(** * Health-metrics engine of the BMI dashboard (app.py)

    A shallow embedding of the computation and persistence logic of
    [app.py]: the BMI formula, the classification thresholds, the calorie
    functions, the save and delete handlers over the [bmi_history] table and
    the ordered reads of the dashboard.

    Numbers.  The program computes on Python floats.  They are embedded as
    exact rationals ([Q]), compared with [==]; division is the one
    arithmetic operation of the program that can raise, and it returns a
    [result].

    Text.  Python [str] values are embedded as [string]; the Korean labels
    of the program are kept as they are written in the source. *)

From Stdlib Require Import QArith Qround ZArith Lia Lqa String Ascii.
From stdpp Require Import gmap strings list sorting.

Local Open Scope string_scope.
Local Open Scope list_scope.
Local Open Scope Q_scope.

(** ** Python results and exceptions *)

Inductive py_error : Type :=
  | ZeroDivisionError
  | KeyError (key : string).

Inductive result (A : Type) : Type :=
  | Ok (a : A)
  | Raise (e : py_error).

Arguments Ok {A} a.
Arguments Raise {A} e.

#[global] Instance result_ret : MRet result := fun A a => Ok a.

#[global] Instance result_bind : MBind result := fun A B k r =>
  match r with
  | Ok a => k a
  | Raise e => Raise e
  end.

(** [a / b] on floats: raises [ZeroDivisionError] on a zero divisor. *)
Definition py_div (a b : Q) : result Q :=
  if Qeq_bool b 0 then Raise ZeroDivisionError else Ok (a / b).

(** [a > b] and [a < b], as booleans. *)
Definition Qgt_bool (a b : Q) : bool := negb (Qle_bool a b).
Definition Qlt_bool (a b : Q) : bool := negb (Qle_bool b a).

(** Nearest integer, a tie going to the even neighbour. *)
Definition round_half_even (q : Q) : Z :=
  let f := Qfloor q in
  let r := q - inject_Z f in
  if Qlt_bool r (1 # 2) then f
  else if Qgt_bool r (1 # 2) then (f + 1)%Z
  else if Z.even f then f else (f + 1)%Z.

(** [round(x, ndigits)] for [ndigits >= 0]. *)
Definition py_round (x : Q) (ndigits : nat) : Q :=
  let scale := (10 ^ Z.of_nat ndigits)%Z in
  inject_Z (round_half_even (x * inject_Z scale)) / inject_Z scale.

(** ** The functions of app.py *)

(** [def bmi_calc(height, weight): return weight / ((height / 100) ** 2)] *)
Definition bmi_calc (height weight : Q) : result Q :=
  h ← py_div height 100;
  py_div weight (h ^ 2).

(** [def bmi_status(bmi)]: the chain of [>=] tests, top down. *)
Definition bmi_status (bmi : Q) : string :=
  if Qle_bool 35 bmi then "고도 비만"
  else if Qle_bool 30 bmi then "2단계 비만"
  else if Qle_bool 25 bmi then "1단계 비만"
  else if Qle_bool 23 bmi then "과체중"
  else if Qle_bool 18.5 bmi then "정상"
  else "저체중".

(** [def calc_bmr(weight, height, age, gender)] *)
Definition calc_bmr (weight height age : Q) (gender : string) : Q :=
  if String.eqb gender "남성"
  then 10 * weight + 6.25 * height - 5 * age + 5
  else 10 * weight + 6.25 * height - 5 * age - 161.

(** The dict literal of [calc_tdee]. *)
Definition activity_map : gmap string Q :=
  {[ "거의 없음" := 1.2;
     "가벼움 (주1~3회)" := 1.375;
     "보통 (주3~5회)" := 1.55;
     "높음 (주6~7회)" := 1.725 ]}.

(** [def calc_tdee(bmr, activity): return bmr * activity_map[activity]];
    the subscript raises [KeyError] on a key that is not in the dict. *)
Definition calc_tdee (bmr : Q) (activity : string) : result Q :=
  match activity_map !! activity with
  | Some factor => Ok (bmr * factor)
  | None => Raise (KeyError activity)
  end.

(** [def calorie_plan(tdee, bmi, target_bmi)] *)
Definition calorie_plan (tdee bmi target_bmi : Q) : Q * string :=
  if Qgt_bool bmi (target_bmi + 1) then (tdee - 500, "감량")
  else if Qlt_bool bmi (target_bmi - 1) then (tdee + 300, "증량")
  else (tdee, "유지").

(** ** The [bmi_history] table *)

(** One row of [bmi_history], column by column. *)
Record row : Type := Row {
  row_id : Z;
  row_name : string;
  row_date : string;
  row_height : Q;
  row_weight : Q;
  row_bmi : Q;
  row_status : string
}.

(** The database: the rows in rowid order, and the counter that
    [AUTOINCREMENT] keeps in [sqlite_sequence] (the largest id handed out). *)
Record db : Type := Db {
  bmi_history : list row;
  sqlite_sequence : Z
}.

Definition max_rowid (rows : list row) : Z :=
  foldr (fun r m => Z.max (row_id r) m) 0%Z rows.

(** [INSERT INTO bmi_history (name, date, height, weight, bmi, status)
    VALUES (?, ?, ?, ?, ?, ?)]: the id is one more than the largest id the
    table has ever held. *)
Definition insert_row (d : db) (name date : string) (height weight bmi : Q)
    (status : string) : db :=
  let i := (Z.max (sqlite_sequence d) (max_rowid (bmi_history d)) + 1)%Z in
  {| bmi_history := bmi_history d ++ [Row i name date height weight bmi status];
     sqlite_sequence := i |}.

(** [DELETE FROM bmi_history WHERE id IN (?, ..., ?)] *)
Definition delete_where_id_in (ids : list Z) (d : db) : db :=
  {| bmi_history := filter (fun r => row_id r ∉ ids) (bmi_history d);
     sqlite_sequence := sqlite_sequence d |}.

(** ** Timestamps *)

(** The fields of [datetime.now()] that matter here. *)
Record datetime : Type := Datetime {
  year : Z;
  month : Z;
  day : Z;
  hour : Z;
  minute : Z;
  second : Z
}.

Definition digit (d : Z) : ascii := ascii_of_N (Z.to_N (48 + d)).

Definition pad2 (n : Z) : string :=
  String (digit (n / 10)) (String (digit (n mod 10)) "").

Definition pad4 (n : Z) : string := pad2 (n / 100) +:+ pad2 (n mod 100).

(** [now.strftime("%Y-%m-%d %H:%M")]: the seconds are dropped. *)
Definition strftime (t : datetime) : string :=
  pad4 (year t) +:+ "-" +:+ pad2 (month t) +:+ "-" +:+ pad2 (day t) +:+ " "
    +:+ pad2 (hour t) +:+ ":" +:+ pad2 (minute t).

(** ** The save handler (sidebar) *)

Inductive sidebar_msg : Type :=
  | sidebar_error (text : string)
  | sidebar_success (bmi : Q).

(** The body of [if st.sidebar.button("➕ BMI 기록 저장"):], run on the
    submitted [name], [height] and [weight] at time [now]. *)
Definition on_save_click (name : string) (height weight : Q) (now : datetime)
    (d : db) : result (db * sidebar_msg) :=
  if String.eqb name "" then
    mret (d, sidebar_error "이름을 입력하세요.")
  else if Qle_bool height 0 then
    mret (d, sidebar_error "키는 0보다 커야 합니다.")
  else
    bmi ← bmi_calc height weight;
    let status := bmi_status bmi in
    mret (insert_row d name (strftime now) height weight (py_round bmi 2) status,
          sidebar_success bmi).

(** ** Ordered reads *)

(** Order of two texts, as [ORDER BY] and [sort_values] compare them. *)
Definition text_le (s1 s2 : string) : Prop := String.leb s1 s2 = true.

(** Order of two rows by the [date] column. *)
Definition date_le (r1 r2 : row) : Prop :=
  text_le (row_date r1) (row_date r2).

#[global] Instance date_le_dec : RelDecision date_le.
Proof. intros r1 r2. unfold date_le, text_le. apply _. Defined.

(** What [ORDER BY date] and [sort_values("date")] promise of their result:
    the same rows, in ascending order of [date].  Neither promises an order
    among rows of equal [date]. *)
Definition sorts_by_date (rows out : list row) : Prop :=
  out ≡ₚ rows ∧ Sorted date_le out.

(** One sort that computes. *)
Definition sort_by_date (rows : list row) : list row :=
  merge_sort date_le rows.

(** [pd.read_sql("SELECT * FROM bmi_history ORDER BY date", conn)] *)
Definition load_data (d : db) : list row := sort_by_date (bmi_history d).

Definition load_data_returns (d : db) (df : list row) : Prop :=
  sorts_by_date (bmi_history d) df.

(** [df[df["name"] == selected_name].sort_values("date")] *)
Definition user_df (df : list row) (selected_name : string) : list row :=
  sort_by_date (filter (fun r => row_name r = selected_name) df).

Definition user_df_returns (df : list row) (selected_name : string)
    (u : list row) : Prop :=
  sorts_by_date (filter (fun r => row_name r = selected_name) df) u.

(** [latest = user_df.iloc[-1]], on a non-empty frame. *)
Definition latest (u : list row) : option row := last u.

(** [prev = user_df.iloc[-2] if len(user_df) > 1 else None] *)
Definition prev (u : list row) : option row :=
  if decide (1 < length u)%nat then u !! (length u - 2)%nat else None.

(** ** The delete handler *)

(** [if delete_ids: if st.button("🗑 선택 기록 삭제"): ...] *)
Definition on_delete (delete_ids : list Z) (clicked : bool) (d : db)
    : db * option string :=
  match delete_ids with
  | [] => (d, None)
  | _ :: _ =>
      if clicked then (delete_where_id_in delete_ids d, Some "삭제 완료")
      else (d, None)
  end.

(** ** Recommendations and comments *)





(** The options of the activity select box. *)
Definition activity_options : list string :=
  ["거의 없음"; "가벼움 (주1~3회)"; "보통 (주3~5회)"; "높음 (주6~7회)"].
(** * Q-Transfer backend: the chaotic-map encryption engine

    A shallow embedding of [app/quantum_engine.py] (seed derivation, the
    chaotic keystream generator, fingerprint, keyed checksum, encrypt and
    decrypt) together with the two guards of [app/main.py] that stand in
    front of the engine, and the properties of the engine's specification.

    Python values are modelled as follows.
    - [int] is [Z]; the masks [& 0xFFFFFFFF] and [& 0xFF] are written out.
    - [float] is IEEE-754 binary64, as [spec_float] with precision 53 and
      maximal exponent 1024, rounding to nearest even.
    - [bytes] and [bytearray] are [list byte].
    - [str] is the list of its code points.
    - An exception is the [Raise] outcome of [result]; [None] returned by
      [quantum_decrypt] is [Ok None]. *)

From Stdlib Require Import ZArith List Bool Lia String Ascii SpecFloat.
From Stdlib.Strings Require Import Byte.
Import ListNotations.
Local Open Scope Z_scope.

(** ** Outcomes *)

Inductive exn : Set :=
| ValueError      (* int(nan) *)
| OverflowError   (* int(inf) *)
| StructError     (* struct.pack / struct.unpack *)
| StopIteration   (* next() on an exhausted generator *)
| RuntimeError.   (* StopIteration escaping a generator expression *)

Inductive result (A : Type) : Type :=
| Ok (a : A)
| Raise (e : exn).
Arguments Ok {A} a.
Arguments Raise {A} e.

Definition bind {A B : Type} (r : result A) (k : A -> result B) : result B :=
  match r with
  | Ok a => k a
  | Raise e => Raise e
  end.

Declare Scope py_scope.
Delimit Scope py_scope with py.
Notation "x <- r ;; k" := (bind r (fun x => k))
  (at level 61, r at next level, right associativity) : py_scope.
Local Open Scope py_scope.
(** * exampleMocoTrack: the two MocoTrack tracking procedures and their driver

    A shallow embedding of [resources/Rajagopal2016/exampleMocoTrack.cpp].

    The program is glue code: it builds configuration values (model
    processors, table processors, weight sets), calls the OpenSim Moco
    toolkit in a fixed order, and iterates once over the model's
    CoordinateActuators.  The toolkit is an external collaborator, so the
    procedures are embedded as programs over the toolkit's calls: a tree
    whose nodes are calls and whose branches are the toolkit's answers.  A
    run is obtained from any description of the toolkit (a handler over a
    toolkit state), which may answer a call or raise an exception; the file
    has no try/catch, so an exception ends the run. *)

From Stdlib Require Import List String Ascii Bool Arith ZArith QArith Lia.
Import ListNotations.

Local Open Scope string_scope.
Local Open Scope list_scope.

Set Implicit Arguments.

(** ** std::string *)

Module StdString.

(** [s.compare(0, pat.size(), pat) == 0]: [pat] occurs at the front of [s]. *)
Fixpoint starts_with (pat s : string) : bool :=
  match pat, s with
  | EmptyString, _ => true
  | String _ _, EmptyString => false
  | String a pat', String b s' => Ascii.eqb a b && starts_with pat' s'
  end.

(** [s.find(pat, pos)] on the suffix of [s] that starts at offset [pos]:
    the first offset at which [pat] occurs, [None] standing for
    [std::string::npos]. *)
Fixpoint find_from (s pat : string) (pos : nat) : option nat :=
  if starts_with pat s then Some pos
  else match s with
       | EmptyString => None
       | String _ s' => find_from s' pat (S pos)
       end.

(** [s.find(pat)]. *)
Definition find (s pat : string) : option nat := find_from s pat 0.

(** [s.find(pat) != std::string::npos]. *)
Definition found (r : option nat) : bool :=
  match r with Some _ => true | None => false end.

End StdString.

(** ** Configuration values built by the program *)

(** The model operators the program appends. *)
Inductive ModelOperator : Type :=
| ModOpAddExternalLoads (filepath : string)
| ModOpRemoveMuscles
| ModOpAddReserves (optimal_force : Q)
| ModOpReplaceMusclesWithDeGrooteFregly2016
| ModOpIgnorePassiveFiberForcesDGF
| ModOpScaleActiveFiberForceCurveWidthDGF (scale_factor : Q).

*EXERCISE*
Only those lines of the entries above that run from the line containing "let i := (Z.max" to the line containing "Proof. intros r1", both included, should be transcribed exactly.

*TASK ANSWER*
  let i := (Z.max (sqlite_sequence d) (max_rowid (bmi_history d)) + 1)%Z in
  {| bmi_history := bmi_history d ++ [Row i name date height weight bmi status];
     sqlite_sequence := i |}.

(** [DELETE FROM bmi_history WHERE id IN (?, ..., ?)] *)
Definition delete_where_id_in (ids : list Z) (d : db) : db :=
  {| bmi_history := filter (fun r => row_id r ∉ ids) (bmi_history d);
     sqlite_sequence := sqlite_sequence d |}.

(** ** Timestamps *)

(** The fields of [datetime.now()] that matter here. *)
Record datetime : Type := Datetime {
  year : Z;
  month : Z;
  day : Z;
  hour : Z;
  minute : Z;
  second : Z
}.

Definition digit (d : Z) : ascii := ascii_of_N (Z.to_N (48 + d)).

Definition pad2 (n : Z) : string :=
  String (digit (n / 10)) (String (digit (n mod 10)) "").

Definition pad4 (n : Z) : string := pad2 (n / 100) +:+ pad2 (n mod 100).

(** [now.strftime("%Y-%m-%d %H:%M")]: the seconds are dropped. *)
Definition strftime (t : datetime) : string :=
  pad4 (year t) +:+ "-" +:+ pad2 (month t) +:+ "-" +:+ pad2 (day t) +:+ " "
    +:+ pad2 (hour t) +:+ ":" +:+ pad2 (minute t).

(** ** The save handler (sidebar) *)

Inductive sidebar_msg : Type :=
  | sidebar_error (text : string)
  | sidebar_success (bmi : Q).

(** The body of [if st.sidebar.button("➕ BMI 기록 저장"):], run on the
    submitted [name], [height] and [weight] at time [now]. *)
Definition on_save_click (name : string) (height weight : Q) (now : datetime)
    (d : db) : result (db * sidebar_msg) :=
  if String.eqb name "" then
    mret (d, sidebar_error "이름을 입력하세요.")
  else if Qle_bool height 0 then
    mret (d, sidebar_error "키는 0보다 커야 합니다.")
  else
    bmi ← bmi_calc height weight;
    let status := bmi_status bmi in
    mret (insert_row d name (strftime now) height weight (py_round bmi 2) status,
          sidebar_success bmi).

(** ** Ordered reads *)

(** Order of two texts, as [ORDER BY] and [sort_values] compare them. *)
Definition text_le (s1 s2 : string) : Prop := String.leb s1 s2 = true.

(** Order of two rows by the [date] column. *)
Definition date_le (r1 r2 : row) : Prop :=
  text_le (row_date r1) (row_date r2).

#[global] Instance date_le_dec : RelDecision date_le.
Proof. intros r1 r2. unfold date_le, text_le. apply _. Defined.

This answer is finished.